Page 1 of 2

Calculate exact length of PARSEd field

PostPosted: Fri Apr 05, 2013 8:40 pm
by mendijur
Hello,

I have the following requirement and I started trying DFSORT's PARSE statement:

The input is a CSV file (LRECL=80, LRECFM=FB). Each record will be inserted in a DB2 table. Each comma-separated field is the value of a column of the target DB2 table. Records that start with a semicolon are comments and so must be omitted/ignored.

So the object is to transform each CSV record into an SQL INSERT statement.

Sample CSV input:
;XMLTAG,MANDATORY(YES/NO),TAGTYPE(Internal/Ctrl/Normal)
<SctiesSttlmCondModStsAdvc>,YES,CTRL
<ReqRef>,NO,CTRL
<Id>,YES,NORMAL
</ReqRef>,NO,CTRL
...


Those 4 first records would be at a later stage transformed into something similar to the following:
INSERT INTO MyTableName VALUES(005,'<SctiesSttlmCondModStsAdvc>','Y', 'C', 27);
INSERT INTO MyTableName VALUES(010,'<ReqRef>','N', 'C',  8);
INSERT INTO MyTableName VALUES(015,'<Id>','Y', 'N', 4);
INSERT INTO MyTableName VALUES(020,'</ReqRef>','N', 'C', 9);

Where the first field in the SQL statement is a sequence number (incremented by 5), and the last field is the length of the XML tag in the input CSV file.

Using DFSORT's PARSE function, I've almost managed to parse the input, but I can't find a way to calculate the length.

This is my question: How can I calculate with DFSORT the exact length of a parsed field? Scrutinizing DFSORT manual I haven't come up with a "length" function. Any hint or suggestion would be highly appreciated.

Note: I know it's possible to LOAD a table using CSV syntax. I'm not interested in this. What interests me is the feasibility of calculating the length of a parsed field.
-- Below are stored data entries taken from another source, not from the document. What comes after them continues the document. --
(* ===== verification/KernelStart.v ===== *)
(** * From boot to the shell

    [init] of [KernelInit.v] as one step: from the state in which the boot loader leaves the kernel to the states whose invariants
    [KernelEntry.v] and [KernelMem.v] prove, with the first program started from the root file system. *)

From stdpp Require Import base numbers list gmap.
From S2P Require Import Prelude Bytes Device Str Fat16Name Fat16Entry Fat16Fs Fat16File Rootfs Size Ata Uart Apic X86 Frames ElfMap Boot Sync Resource Vm HeapLife Process Manager Syscall Interrupts KernelInit Sched Demo KernelRef KernelEntry.

(** The kernel's process runs, and there is no other. *)
Definition alone (sems : Z) : Sched := {|
  a_status := {[KERNEL_PID := Running]}; a_queue := []; a_wait := ∅; a_sems := {[sems := SemSet.new]}; a_cur := KERNEL_PID; a_counter := 1 |}.
Lemma spawn_step_result r s s' : sched_step (ESpawn r) s s' -> let child := u16 (a_counter s + 1) in
  s' = {| a_status := <[child := Ready]> (a_status s); a_queue := a_queue s ++ [child]; a_wait := a_wait s;
          a_sems := <[r := SemSet.new]> (a_sems s); a_cur := a_cur s; a_counter := child |}.
Proof. by inversion 1. Qed.

Section start.
Context {M D Q : Type} {L : Log} {X : X86} {XL : X86Laws} {MM : Machine M} {ML : MachineLaws M} {PF : Platform M} {BD : BlockDevice D}
  {C : Chrono} {BF : Bitflags} {BFL : BitflagsLaws} {UT : UnicodeTable} {AQ : ArrayQueue Q} {SE : Selectors} {EP : ElfParser} {UE : Uefi}.
Context {H : Type} {IO : PortIO H} {MI : Mmio H} {BI : BitField} {BIL : BitFieldLaws}.
Abbreviation Kern := (Kernel M D Q).

Lemma on_kernel_run {A} (m : ST Kern A) k (h : H) a k1 : m k = Ret (a, k1) -> on_kernel m (k, h) = Ret (a, (k1, h)).
Proof. unfold on_kernel. cbn. by intros ->. Qed.
Lemma on_hardware_run {A} (m : ST H A) (k : Kern) h a h1 : m h = Ret (a, h1) -> on_hardware m (k, h) = Ret (a, (k, h1)).
Proof. unfold on_hardware. cbn. by intros ->. Qed.

(** Creating the process of the kernel cannot fail, and touches no memory. *)
Lemma vm_new_run pt (s : Sys M) : exists v s1, ProcessVm.new pt s = Ret (v, s1) /\ machine s1 = machine s /\ physical_offset s1 = physical_offset s.
Proof.
  eexists _, _. split.
  - unfold ProcessVm.new, Heap.empty. erewrite st_bind_run; [|rewrite VirtAddr_new_low, st_lift_bind by (unfold low, Heap.HEAP_START; lia); reflexivity]. reflexivity.
  - by split.
Qed.
Lemma proc_init_run pages (k : Kern) : exists k1, Proc.init pages k = Ret (tt, k1) /\ machine (sys k1) = machine (sys k) /\
  physical_offset (sys k1) = physical_offset (sys k).
Proof.
  unfold Proc.init. erewrite st_bind_run by reflexivity.
  match goal with |- context [on_sys (ProcessVm.new ?pt) ≫= _] => match goal with |- context [(on_sys (ProcessVm.new pt) ≫= _) ?k2] =>
    destruct (vm_new_run pt (sys k2)) as (v & s1 & E & Hm & Ho);
    assert (Ek : on_sys (ProcessVm.new pt) k2 = Ret (v, set_sys s1 k2)) by (unfold on_sys; by rewrite E) end end.
  rewrite (st_bind_run _ _ _ _ _ Ek). cbv zeta. eexists. split.
  - erewrite st_bind_run by reflexivity. cbv beta iota. unfold Proc.manager_init. erewrite st_bind_run by reflexivity. reflexivity.
  - by split.
Qed.

Context (polls : nat) (mount : ST H (Mount.t (Fat16Impl D))) (boot_info : BootInfo) (delay : nat) (lview : H -> lapic) (ioview : H -> ioapic)
  {HW : ApicHardware (lapic_addr (info_offset boot_info)) (ioapic_regs (info_offset boot_info)) delay lview ioview}.
(** Starting the allocator of the heap leaves the page tables alone; [filesystem::init] ends, and the ports of the disk are not the registers of the
    interrupt controllers. *)
Hypothesis heap_init_maps : forall m x n l4 p, translate_page (heap_init m x n) l4 p = translate_page m l4 p.
Hypothesis mount_ends : forall h, mount h <> Timeout.
Hypothesis mount_apart : forall h fs h', mount h = Ret (fs, h') -> lview h' = lview h /\ ioview h' = ioview h.

(** The first program, when it can be started: it waits for the processor behind the kernel. *)
Definition shell_queued (k2 : Kern) : Prop :=
  reachable k2 /\ ready_queue k2 = [2] /\ status <$> processes k2 !! 2 = Some Ready /\ processor_pid (sys k2) = KERNEL_PID.
Lemma spawn_init_queues ref k1 fuel units pid k2 : reachable k1 -> abs k1 = alone ref -> spawn_init fuel units k1 = Ret (pid, k2) -> shell_queued k2.
Proof.
  intros Hr Ha E. assert (Hc : pid_counter k1 = 1) by exact (f_equal a_counter Ha).
  unfold spawn_init in E. apply st_bind_inv in E as (r & k3 & E & E2). st_inv E2. split.
  - eapply (reach_enter k1 (KernelSpawn fuel units [97; 112; 112; 47; 115; 104]) tt); [exact Hr|cbn; lia|]. cbn. by rewrite (st_bind_run _ _ _ _ _ E).
  - apply proc_spawn_refines in E as [r Hs]. apply spawn_step_result in Hs. rewrite Ha in Hs.
    split; [exact (f_equal a_queue Hs)|]. split; [|exact (f_equal a_cur Hs)]. rewrite <- lookup_fmap. change (a_status (abs k3) !! 2 = Some Ready). by rewrite Hs.
Qed.
(** Printing the sizes comes first. *)
Lemma memory_mod_init_run mm (k : Kern) : memory_mod_init mm k = Panic \/ memory_mod_init mm k = install (memory_init mm) k.
Proof.
  unfold memory_mod_init. destruct (memory_sizes mm) as [x y].
  destruct (humanized_size_returns (u64 (x * PAGE_SIZE))) as [->|[r ->]]; [by left|]. rewrite st_lift_bind.
  destruct (humanized_size_returns (u64 (y * PAGE_SIZE))) as [->|[r' ->]]; [by left|]. rewrite st_lift_bind. by right.
Qed.
(** The memory of the kernel after [memory::init]. *)
Definition heap_mapped (m m' : M) : Prop :=
  forall q, q ∈ pages_from UserHeap.USER_HEAP_START 255 -> is_Some (translate_page m' (Cr3_read m).1 q).
Lemma install_run a (k : Kern) : frames_in_range a ->
  install a k = Panic \/ exists k1, install a k = Ret (tt, k1) /\ heap_mapped (machine (sys k)) (machine (sys k1)) /\ physical_offset (sys k1) = physical_offset (sys k).
Proof.
  intros Ha. destruct (user_heap_short frames_in_range heap_init (machine (sys k)) a frames_in_range_closed Ha heap_init_maps) as (r & m' & a' & E & Hr).
  unfold install. erewrite st_bind_run by reflexivity. unfold on_sys, mem_op. cbn [machine frame_alloc sys set_sys set_frame_alloc].
  unfold UserHeap.init. unfold mbind, ST_bind. rewrite E. destruct r as [[]|e]; [right|by left].
  eexists. split; [reflexivity|]. split; [|done]. intros q Hq. cbn. by apply (proj1 (Hr eq_refl)).
Qed.

(** C7: The kernel starts.  From the state in which the boot loader leaves it, with a valid memory map, [init] panics (when there is about a tebibyte of memory or more, the heap for user programs cannot be
    mapped, or there is no root file system), or it returns in a state from which the invariants of the scheduler and of the page tables hold ever
    after: the kernel's process is running and alone, physical memory is at the offset of the boot information, the pages of the user heap
    but the last are mapped, the root file system is the mounted one, and the timer and the serial line reach their handlers.  Whenever the
    first program can be started then, it is process 2, ready, and next in the queue. *)
Theorem kernel_starts k h : at_boot k -> map_ok (memory_map boot_info) -> (delay < polls)%nat ->
  kernel_init polls true mount boot_info (k, h) = Panic \/
  exists k1 h1, kernel_init polls true mount boot_info (k, h) = Ret (tt, (k1, h1)) /\
    reachable k1 /\ (exists sems, abs k1 = alone sems) /\ physical_offset (sys k1) = info_offset boot_info /\
    heap_mapped (machine (sys k)) (machine (sys k1)) /\ (exists h0, mount h0 = Ret (rootfs k1, h1)) /\ wired (lview h1) (ioview h1) /\
    forall fuel units pid k2, spawn_init fuel units k1 = Ret (pid, k2) -> shell_queued k2.
Proof.
  intros Hb Hm Hd. unfold kernel_init. erewrite st_bind_run by (apply on_hardware_run; reflexivity).
  set (h0 := out8 _ _ _). clearbody h0. erewrite st_bind_run by (apply on_kernel_run; reflexivity).
  set (k0 := set_sys _ k). assert (Hb0 : at_boot k0) by exact Hb.
  destruct (proc_init_run (kernel_pages boot_info) k0) as (k2 & E2 & Hm2 & Ho2). rewrite (st_bind_run _ _ _ _ _ (on_kernel_run _ _ _ _ _ E2)).
  destruct (install_run (memory_init (memory_map boot_info)) k2) as [E3|(k3 & E3 & Hh & Ho3)].
  { eapply Forall_impl; [exact (create_frame_iter_range _ Hm)|]. by intros x [Hx _]. }
  { left. unfold mbind, ST_bind, on_kernel at 1. cbn [fst]. by destruct (memory_mod_init_run (memory_map boot_info) k2) as [-> | ->]; rewrite ?E3. }
  destruct (memory_mod_init_run (memory_map boot_info) k2) as [Ep|Er].
  { left. unfold mbind, ST_bind, on_kernel at 1. cbn [fst]. by rewrite Ep. }
  assert (E3' : memory_mod_init (memory_map boot_info) k2 = Ret (tt, k3)) by (rewrite Er; exact E3). rewrite (st_bind_run _ _ _ _ _ (on_kernel_run _ _ _ _ _ E3')).
  destruct (init_wires polls (info_offset boot_info) delay lview ioview h0 Hd) as (h2 & E4 & Hw & _). rewrite (st_bind_run _ _ _ _ _ (on_hardware_run _ _ _ _ _ E4)).
  destruct (mount h2) as [[fs h3]| |] eqn:E5; [right| |by destruct (mount_ends h2)].
  2:{ left. unfold mbind, ST_bind, on_hardware. cbn. by rewrite E5. }
  rewrite (st_bind_run _ _ _ _ _ (on_hardware_run _ _ _ _ _ E5)).
  assert (Hr2 : reachable k2) by (eapply reach_init; [exact Hb0|exact E2]). destruct (init_abs _ _ _ _ Hb0 E2) as [sems Ha2].
  assert (Hr : reachable (set_rootfs fs k3)) by (eapply reach_root; [eapply reach_memory; [exact Hr2|exact E3]|reflexivity]).
  assert (Ha : abs (set_rootfs fs k3) = alone sems) by (etransitivity; [exact (keeps_install abs _ _ _ _ E3)|exact Ha2]).
  exists (set_rootfs fs k3), h3. split; [reflexivity|]. split; [exact Hr|]. split; [by exists sems|]. split; [cbn; by rewrite Ho3, Ho2|].
  split; [cbn; rewrite Hm2 in Hh; exact Hh|]. split; [by exists h2|]. destruct (mount_apart _ _ _ E5) as [-> ->]. split; [exact Hw|].
  intros fuel units pid k4 E6. by eapply spawn_init_queues.
Qed.
End start.

(** ** A small computer *)
#[local] Existing Instances demo_log demo_x86 demo_x86_laws demo_uefi demo_selectors demo_elf_parser demo_platform demo_ArrayQueue demo_chrono demo_bitflags
  demo_bitflags_laws demo_unicode board_mmio board_ports board_apic demo_bitfield demo_bitfield_laws.
Definition demo_mount : ST board (Mount.t (Fat16Impl (Partition.t MemDisk.t))) := mount_disk (mret (Some demo_root_disk)).
Definition demo_boot_info : BootInfo := {|
  memory_map := [{| ty := 7; phys_start := 0x100000; page_count := 512 |}]; info_offset := 0; info_log_level := []; loaded_apps := None; kernel_pages := [] |}.
(** The kernel before [init]: nothing is mounted, and any value stands for the root. *)
Definition demo_before (root : Mount.t (Fat16Impl (Partition.t MemDisk.t))) : Kernel demo_machine (Partition.t MemDisk.t) demo_queue := {|
  sys := {| machine := demo_mem; frame_alloc := {| Frames.size := 0; used := 0; frames := []; recycled := [] |}; cr3_regs := ∅; heap_ends := ∅;
            physical_offset := 0; processor_pid := 0 |};
  envs := ∅; res_sets := ∅; sem_sets := ∅; pid_counter := 0; processes := ∅; ready_queue := []; waiting_processes := ∅; input_buf := Input.INPUT_BUF;
  console := []; rootfs := root |}.
Lemma demo_start_run root : match kernel_init 4 true demo_mount demo_boot_info (demo_before root, demo_board) with Panic => false | _ => true end = true.
Proof. vm_compute. reflexivity. Qed.
Lemma demo_root_some : match filesystem_init (Some demo_root_disk) with Ret _ => true | _ => false end = true.
Proof. vm_compute. reflexivity. Qed.
Lemma demo_mount_run h : match demo_mount h with Ret (_, h') => h' = h | _ => False end.
Proof.
  pose proof demo_root_some as H. unfold demo_mount, mount_disk, mbind, ST_bind, mret, ST_ret, st_lift.
  destruct (filesystem_init (Some demo_root_disk)); [reflexivity|discriminate H..].
Qed.
Lemma demo_map_valid : map_ok (memory_map demo_boot_info).
Proof. split; cbn; repeat constructor; cbn; lia || reflexivity || discriminate. Qed.
Lemma kernel_starts_witness : exists root k1 h1, kernel_init 4 true demo_mount demo_boot_info (demo_before root, demo_board) = Ret (tt, (k1, h1)) /\
  reachable k1 /\ ready_queue k1 = [] /\ is_Some (translate_page (machine (sys k1)) 0 0x400000001000).
Proof.
  destruct (demo_mount demo_board) as [[root h]| |] eqn:Er; [|pose proof (demo_mount_run demo_board) as H; rewrite Er in H; contradiction..]. exists root. clear Er h.
  destruct (kernel_starts 4 demo_mount demo_boot_info 3 lview ioview) with (k := demo_before root) (h := demo_board) as [E|(k1 & h1 & E & Hr & [sems Ha] & _ & Hh & _)].
  - reflexivity.
  - intros h E. pose proof (demo_mount_run h) as H. by rewrite E in H.
  - intros h fs h' E. pose proof (demo_mount_run h) as H. rewrite E in H. by subst h'.
  - repeat split.
  - exact demo_map_valid.
  - lia.
  - pose proof (demo_start_run root) as H. rewrite E in H. discriminate H.
  - exists k1, h1. split; [exact E|]. split; [exact Hr|]. split; [exact (f_equal a_queue Ha)|].
    apply (Hh 0x400000001000), (list_elem_of_lookup_2 _ 1). reflexivity.
Defined.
This is my approach using DFSORT statements:
//SYSIN DD *
  OPTION COPY
* Ignore comments in input
  OMIT COND=(1,1,CH,EQ,C';')
* Parse input fields
  OUTFIL PARSE=(%01=(ENDBEFR=C',',PAIR=QUOTE,FIXLEN=80), * XML Tag, max 80 bytes
                %02=(ENDBEFR=C',',FIXLEN=1),  * Mandatory: (Y)/(N)
                %03=(ENDBEFR=C',',FIXLEN=1)), * TagType: (I)nternal/(C)trl/(N)ormal
         BUILD=(SEQNUM,3,ZD,START=5,INCR=5,   * Writes Sequence number
                %01,    * writes XML tag
                %02,    * writes Y or N (mandatory)
                %03,    * writes I C or N (tagtype)
                ????? ) * How to calculate exact LENGTH OF %01 ??????
/*

Re: Calculate exact length of PARSEd field

PostPosted: Fri Apr 05, 2013 11:34 pm
by BillyBoyo
If you notice, you tell PARSE the length.

Do you mean "the length of the data excluding trailing blanks" or what?

Re: Calculate exact length of PARSEd field

PostPosted: Sat Apr 06, 2013 1:19 am
by mendijur
BillyBoyo wrote:If you notice, you tell PARSE the length.

Do you mean "the length of the data excluding trailing blanks" or what?


Yes BillyBoyo, I mean the length of the original data parsed, i.e., in my example above, I need the exact length of the XML tag name, up to the closing '>' character, excluding any trailing blank.

As far as I understand, specifying FIXLEN=80 (FIXLEN is mandatory) for PARSE will make DFSORT pad with spaces on the right if the data parsed is less than 80 bytes long, such as the manual states "FIXLEN=m specifies the length (m) of the fixed area to contain the extracted variable-length data for the %nn fixed parsed field".

Thanks for your reply.

Re: Calculate exact length of PARSEd field

PostPosted: Sun Apr 07, 2013 12:56 pm
by BillyBoyo
How many lengths of fields do you want to know at a time?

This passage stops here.